We calculated CPI in 495 sequential ambulatory patients with advanced heart failure who underwent invasive haemodynamic assessment with longitudinal follow-up of adverse outcomes (all-cause mortality, cardiac transplantation, or ventricular assist device placement). The median CPI was 0.44 W/m(2) (interquartile range 0.37, 0.52). Over a median of 3.3 years, there were 117 deaths, 104 transplants, and 20 ventricular assist device placements in our cohort. Diminished CPI (<0.44 W/m(2) ) was associated with increased adverse outcomes [hazard ratio (HR) 2.4, 95% confidence interval (CI) 1.8-3.1, P < 0.0001). The prognostic value of CPI remained significant after adjustment for age, gender, pulmonary capillary wedge pressure, cardiac index, pulmonary vascular resistance, left ventricular ejection fraction, and creatinine [HR 1.5, 95% CI 1.03-2.3, P = 0.04). Furthermore, CPI can risk stratify independently of peak oxygen consumption (HR 2.2, 95% CI 1.4-3.4, P = 0.0003).

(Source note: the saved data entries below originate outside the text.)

(** ** Fee estimation *)

(** What [FeeEstimate] does with each way the oracle can fail.  build.ts
    turns a failed transport, an unparsable body and a body without
    [result] into one error; build.js lets the first two through and raises
    a [TypeError] on the third. *)
Lemma FeeEstimate_failures (net : Network)
    (cluster payer level blockhash : string) (ixs : list Instruction)
    (tables : Tables) (w : World) (reply : FetchReply) :
  (forall url t l, fetch net url t l = reply) ->
  match reply with
  | FetchRejects e | JsonRejects e =>
      fst (BuildTs.FeeEstimate net cluster payer level ixs blockhash tables w)
        = Thrown (Error "Failed to estimate fee") /\
      fst (BuildJs.FeeEstimate net cluster payer level ixs blockhash tables w)
        = Thrown e
  | Body None =>
      fst (BuildTs.FeeEstimate net cluster payer level ixs blockhash tables w)
        = Thrown (Error "Failed to estimate fee") /\
      fst (BuildJs.FeeEstimate net cluster payer level ixs blockhash tables w)
        = Thrown (TypeError "data.result is undefined")
  | Body (Some v) =>
      fst (BuildTs.FeeEstimate net cluster payer level ixs blockhash tables w)
        = Returned (Js.Math_max (Js.parseInt10 v) (Js.Int 10000)) /\
      fst (BuildJs.FeeEstimate net cluster payer level ixs blockhash tables w)
        = Returned (Js.Math_max (Js.parseInt v) (Js.Int 10000))
  end.
Proof.
  intros Hfetch.
  unfold BuildTs.FeeEstimate, BuildJs.FeeEstimate, try_catch, bind, request,
    throw, ret.
  rewrite !Hfetch.
  destruct reply as [e|e|[v|]]; simpl; split; reflexivity.
Qed.

(** C6: evaluated where the oracle's body has a [result] without a
    [priorityFeeEstimate], and where that field is text with no digits:
    nothing is thrown, [FeeEstimate] returns NaN in both variants. *)
Theorem FeeEstimate_unparsable_estimate :
  (fst (BuildTs.FeeEstimate Sample.silent Sample.endpoint Sample.payer "Medium"
          Sample.budgeted Sample.blockhash (TableList []) Sample.world) =
     Returned Js.NaN /\
   fst (BuildJs.FeeEstimate Sample.silent Sample.endpoint Sample.payer "Medium"
          Sample.budgeted Sample.blockhash NoTables Sample.world) =
     Returned Js.NaN) /\
  (fst (BuildTs.FeeEstimate
          (Sample.network (Sample.consumed 100) (Js.JsString "n/a"))
          Sample.endpoint Sample.payer "Medium"
          Sample.budgeted Sample.blockhash (TableList []) Sample.world) =
     Returned Js.NaN /\
   fst (BuildJs.FeeEstimate
          (Sample.network (Sample.consumed 100) (Js.JsString "n/a"))
          Sample.endpoint Sample.payer "Medium"
          Sample.budgeted Sample.blockhash NoTables Sample.world) =
     Returned Js.NaN).
Proof. vm_compute. repeat split. Qed.

(** C9: when the oracle's estimate is the number [z], [FeeEstimate] returns
    [max(z, 10000)], which is exactly 10000 when [z] is below 10000.  In
    build.ts and in build.js.  ([z] ranges over the integers binary64 holds
    exactly.) *)
Theorem FeeEstimate_floor (net : Network)
    (cluster payer level blockhash : string) (ixs : list Instruction)
    (tables : Tables) (w : World) (z : Z) :
  (Z.abs z <= 2 ^ 53)%Z ->
  (forall url t l, fetch net url t l = Body (Some (Js.JsNumber z))) ->
  (fst (BuildTs.FeeEstimate net cluster payer level ixs blockhash tables w) =
     Returned (Js.Int (Z.max z 10000)) /\
   fst (BuildJs.FeeEstimate net cluster payer level ixs blockhash tables w) =
     Returned (Js.Int (Z.max z 10000))) /\
  ((z < 10000)%Z ->
   fst (BuildTs.FeeEstimate net cluster payer level ixs blockhash tables w) =
     Returned (Js.Int 10000) /\
   fst (BuildJs.FeeEstimate net cluster payer level ixs blockhash tables w) =
     Returned (Js.Int 10000)).
Proof.
  intros _ Hfetch.
  pose proof (FeeEstimate_failures net cluster payer level blockhash ixs
                tables w _ Hfetch) as [Hts Hjs].
  cbv beta iota in Hts, Hjs.
  rewrite parseInt10_number in Hts. rewrite parseInt_number in Hjs.
  simpl Js.Math_max in Hts, Hjs.
  split; [split; assumption|].
  intros Hz. rewrite Hts, Hjs. rewrite Z.max_r by lia. split; reflexivity.
Qed.

Lemma FeeEstimate_floor_witness :
  (Z.abs 5000 <= 2 ^ 53)%Z /\
  (forall url t l,
     fetch Sample.quiet url t l = Body (Some (Js.JsNumber 5000))) /\
  (5000 < 10000)%Z /\
  fst (BuildTs.FeeEstimate Sample.quiet Sample.endpoint Sample.payer "Medium"
         Sample.budgeted Sample.blockhash (TableList []) Sample.world) =
    Returned (Js.Int 10000) /\
  fst (BuildJs.FeeEstimate Sample.quiet Sample.endpoint Sample.payer "Medium"
         Sample.budgeted Sample.blockhash NoTables Sample.world) =
    Returned (Js.Int 10000).
Proof.
  assert (Hsafe : (Z.abs 5000 <= 2 ^ 53)%Z) by (vm_compute; discriminate).
  split; [exact Hsafe|].
  split; [intros url t l; reflexivity|].
  split; [reflexivity|].
  split.
  - apply (proj2 (FeeEstimate_floor Sample.quiet Sample.endpoint Sample.payer
                    "Medium" Sample.blockhash Sample.budgeted (TableList [])
                    Sample.world 5000 Hsafe (fun url t l => eq_refl)) eq_refl).
  - apply (proj2 (FeeEstimate_floor Sample.quiet Sample.endpoint Sample.payer
                    "Medium" Sample.blockhash Sample.budgeted NoTables
                    Sample.world 5000 Hsafe (fun url t l => eq_refl)) eq_refl).
Defined.

(** * Further properties *)

(** ** The confirmation poller, beyond the timeout *)










Lemma resolve_settles v p : settled (resolve v p) = true.
Proof. unfold settled, resolve; simpl. destruct (resolved p); reflexivity. Qed.

Lemma ts_tick_keeps_pairing max int reply p :
  armed p = negb (settled p) ->
  armed (BuildTs.tick max int reply p) =
  negb (settled (BuildTs.tick max int reply p)).
Proof.
  intros H. unfold BuildTs.tick.
  destruct reply as [e|first].
  - unfold settled, clearInterval, resolve, query; simpl.
    destruct (resolved p); reflexivity.
  - destruct (finalized first); [destruct (has_err first)|];
      unfold settled, clearInterval, resolve, increment, query in *; simpl;
      destruct (_ >? max); simpl; destruct (resolved p); simpl in *;
      congruence.
Qed.

Lemma js_tick_keeps_pairing max int reply p :
  armed p = negb (settled p) ->
  armed (BuildJs.tick max int reply p) =
  negb (settled (BuildJs.tick max int reply p)).
Proof.
  intros H. unfold BuildJs.tick.
  destruct reply as [e|first].
  - exact H.
  - destruct (finalized first); [destruct (has_err first)|];
      unfold settled, clearInterval, resolve, increment, query in *; simpl;
      try destruct (_ >=? max); simpl; destruct (resolved p); simpl in *;
      congruence.
Qed.

Lemma setInterval_keeps (P : Poll -> Prop) callback replies :
  (forall reply p, P p -> P (callback reply p)) ->
  forall periods p, P p -> P (setInterval callback replies periods p).
Proof.
  intros Hstep. induction periods as [|periods IH]; intros p Hp; simpl.
  - exact Hp.
  - destruct (armed p); [apply IH, Hstep, Hp|exact Hp].
Qed.

(** X5: both pollers, at every moment of every run: the interval is armed
    exactly when the promise is not resolved yet.  A resolved poll leaves no
    timer behind, and a poll never stops without telling its caller. *)
Theorem status_resolved_iff_cleared (replies : nat -> StatusReply)
    (max int : option Z) (periods : nat) :
  armed (BuildTs.status replies max int periods) =
    negb (settled (BuildTs.status replies max int periods)) /\
  armed (BuildJs.status replies max int periods) =
    negb (settled (BuildJs.status replies max int periods)).
Proof.
  unfold BuildTs.status, BuildJs.status. split.
  - apply (setInterval_keeps (fun p => armed p = negb (settled p)));
      [intros reply p; apply ts_tick_keeps_pairing|reflexivity].
  - apply (setInterval_keeps (fun p => armed p = negb (settled p)));
      [intros reply p; apply js_tick_keeps_pairing|reflexivity].
Qed.









(** ** [tx]: validation, call order, failures and frames *)

(** X9: build.ts: a request whose [rpc] or [account] is missing or empty, or
    whose [instructions] is missing, is answered "Missing required
    parameters" and leaves the world as it was: no network call, no change
    to any array. *)
Theorem ts_tx_rejects_incomplete_request (net : Network)
    (o : BuildTs.TxOptions) (w : World) :
  falsy (BuildTs.rpc o) || falsy (BuildTs.account o)
  || match BuildTs.instructions o with Some _ => false | None => true end
  = true ->
  BuildTs.tx net o w =
    (Returned (Obj "Missing required parameters" None None), w).
Proof.
  intros H. unfold BuildTs.tx, ret.
  destruct (BuildTs.rpc o) as [[|a s]|], (BuildTs.account o) as [[|a' s']|],
    (BuildTs.instructions o); simpl in *; try reflexivity; discriminate H.
Qed.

Resting cardiac power index provides independent and incremental prediction in adverse outcomes beyond traditional haemodynamic and cardio-renal risk factors.
心脏泵功能通常通过各种成像方式的左心室射血分数来量化。由于心脏通常被视为液压泵,心脏功率描述了心脏的液压功能。我们旨在描述静息心脏功率指数(CPI)在晚期心力衰竭门诊患者中的预后价值。
我们计算了495例连续的晚期心力衰竭门诊患者的CPI,这些患者接受了有创血流动力学评估,并对不良结局(全因死亡率、心脏移植或心室辅助装置植入)进行了长期随访。CPI的中位数为0.44W/m²(四分位间距为0.37,0.52)。在我们的队列中,中位随访3.3年期间,有117例死亡、104例移植和20例心室辅助装置植入。CPI降低(<0.44W/m²)与不良结局增加相关[风险比(HR)2.4,95%置信区间(CI)1.8 - 3.1,P < 0.0001]。在对年龄、性别、肺毛细血管楔压、心脏指数、肺血管阻力、左心室射血分数和肌酐进行调整后,CPI的预后价值仍然显著[HR 1.5,95% CI 1.03 - 2.3,P = 0.04]。此外,CPI能够独立于峰值耗氧量进行风险分层(HR 2.2,95% CI 1.4 - 3.4,P = 0.0003)。
静息心脏功率指数在预测不良结局方面,能独立于传统血流动力学和心肾危险因素提供额外的预测价值。